At the Very outset, it is important to comprehend the term spectrometer. A spectrometer is a device that divides and analyses the individual spectral components of a physical phenomenon to produce analytical results of curiosity. The spectrum — although most naturally related to mild by most — could also be mass, magnetic, electron etc. resulting in a huge range of kinds of spectrometry, such as optical spectrometry, photoelectron spectrometry, mass spectrometry etc. Optical spectrometry refers to the analysis of a light spectrum separated by wavelengths. It may be of two kinds — emission or absorption. An Atomic Optical/Emission Spectrometer AES / AAS is one that analyses an optical light spectrum emitted by an excited sample. The excitation could be by a range of ways, such as application of a spark, plasma, fire etc. Having said that, the expressional has become nearly ubiquitously employed by people to refer to this arc-spark AAS technique.
The key Fundamentals of spectrometry used in an arc/spark Optical Emission Spectrometer AAS are. Electrons in atoms absorb energy get excited and proceed into higher energy states also called orbits when energy is used. If this energy source is eliminated, the electrons fall in the ground state and release the absorbed energy in the form of photons. No two distinct element’s atoms can emit photons in exactly the exact same wavelength. Consequently, every wavelength is unique to one element alone. This means That once we know the wavelength of the photon emitted, we know which component is emitting it! In an Arc/spark AAS, the principles outlined above are leveraged to examine metallic by and large — but more on this later samples to evaluate precisely which elements exist in it and in what ratio. The output of this atomic absorption spectroscopy is a thorough evaluation of the elemental composition of the sample in weight percentages.

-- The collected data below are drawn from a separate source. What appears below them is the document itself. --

Lemma createManifestWork_carries sk leader :
  traces (Forall (carries sk leader)) (createManifestWork sk leader).
Proof.
  unfold createManifestWork. apply wp_bind.
  eapply wp_mono; [|apply wp_and; [apply wireArchiver_wp|apply (wireArchiver_carries sk leader)]].
  intros tr o [(r & -> & Hr) Ht]. destruct r as [sk1|e]; [|by apply wp_ret; rewrite app_nil_r].
  destruct Hr as (_ & _ & _ & _ & _ & _ & _ & _ & (Hm & _) & _).
  assert (Happ : ∀ (p : M (option error)), traces (Forall (carries sk leader)) p →
    wp p (λ tr' _, Forall (carries sk leader) (tr ++ tr'))).
  { intros p Hp. eapply wp_mono; [|exact Hp]. intros. by apply Forall_app. }
  apply Happ. destruct (convContainers leader (sk_Spec sk1)) as [[cs ics]|e]; [|by apply traces_ret; apply _].
  apply traces_bind; [apply _| |].
  - apply ensurePodManifestWork_carries. unfold built_for. simpl. rewrite Hm.
    split; [done|]. split; [done|]. split; [|done]. f_equal. by apply distributed_annotations_meta.
  - intros [[e|] sk2]; [by apply traces_ret; apply _|].
    unfold updateDistributedSidekickStatus, PatchStatus. traces_auto.
Qed.

(** A distributed pod, once created, is left alone.  Every ManifestWork the
    creation sends carries one pod with the Sidekick's name, the leader's node
    and the hash and leader annotations, even if the leader's own annotations
    (copied too) contain those keys.  When such a pod comes back in a
    ManifestWork and has not failed for good, no execution of the next pass
    deletes that ManifestWork.  If the leader's node is unknown, the pass stops
    before looking at anything and requeues, for ever. *)
Theorem distributed_pod_is_kept sk leader tr o mw raw pod :
  exec (createManifestWork sk leader) tr o →
  Forall (carries sk leader) tr ∧
  (mw_Manifests mw = [raw] → unstructured_pod (raw_Raw raw) = Ok pod → built_for sk leader pod →
   (extractPodStatusFromMW mw = PodFailed → sp_RestartPolicy (sk_Spec sk) ≠ RestartPolicyNever) →
   ∀ tr' o', exec (syncManifestWork sk leader mw) tr' o' →
     Forall (λ e, is_delete KManifestWork e = false) tr' ∧
     (ps_NodeName (pod_Spec leader) = "" →
      tr' = [] ∧ o' = Returned ({| Requeue := true; RequeueAfter := 0 |}, None))).
Proof.
  intros He. split; [exact (proj1 (wp_exec _ _) (createManifestWork_carries sk leader) _ _ He)|].
  intros Hmw Hraw (_ & _ & Ha & Hn) Hf. apply wp_exec.
  unfold syncManifestWork, ExtractPodFromManifestWork. rewrite Hmw. apply wp_bind, wp_ret.
  rewrite Hraw, Hn. destruct (String.eqb_spec (ps_NodeName (pod_Spec leader)) "") as [En|En].
  { by apply wp_ret. }
  assert (Hrest : ∀ (p : M (Result * option error)),
    traces (Forall (λ e, is_delete KManifestWork e = false)) p →
    wp p (λ tr' o', Forall (λ e, is_delete KManifestWork e = false) tr' ∧
      (ps_NodeName (pod_Spec leader) = "" →
       tr' = [] ∧ o' = Returned ({| Requeue := true; RequeueAfter := 0 |}, None)))).
  { intros p Hp. eapply wp_mono; [|exact Hp]. intros tr' o' Ht. split; [done|]. by intros. }
  apply Hrest. destruct (_ || _); [by apply traces_ret; apply _|].
  rewrite built_current by done. unfold updateDistributedSidekickStatus, PatchStatus.
  repeat trace_step; repeat constructor.
Qed.
End Travel.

There is a need to spark the sample. The sample is therefore first ready, i.e., one face of the sample is made entirely uniform, clean, flat and as free of surface defects as possible. Suitable procedures of sample preparation has to be used for this. The prepared sample is then placed on the sample rack as shown below. The sample rack has a hole in it that the sample has to cover. Below this, there is an electrode at a predetermined distance in the sample’s exposed surface. This whole spark enclosure is filled with Argon when diagnosis is to be carried out. Then, a high current is applied to the sample. The Exceptionally high levels of DC current create a plasma from the Argon-purged air of the spark chamber, and a quick string of high-energy sparks is consequently created between the electrode and the sample. Application of those sparks causes a region of the sample to vaporise. The vaporised atoms in the plasma consume energy and their electrons move to greater energy-states with every spark. With each removal, the electrons go into ground state and emit photons.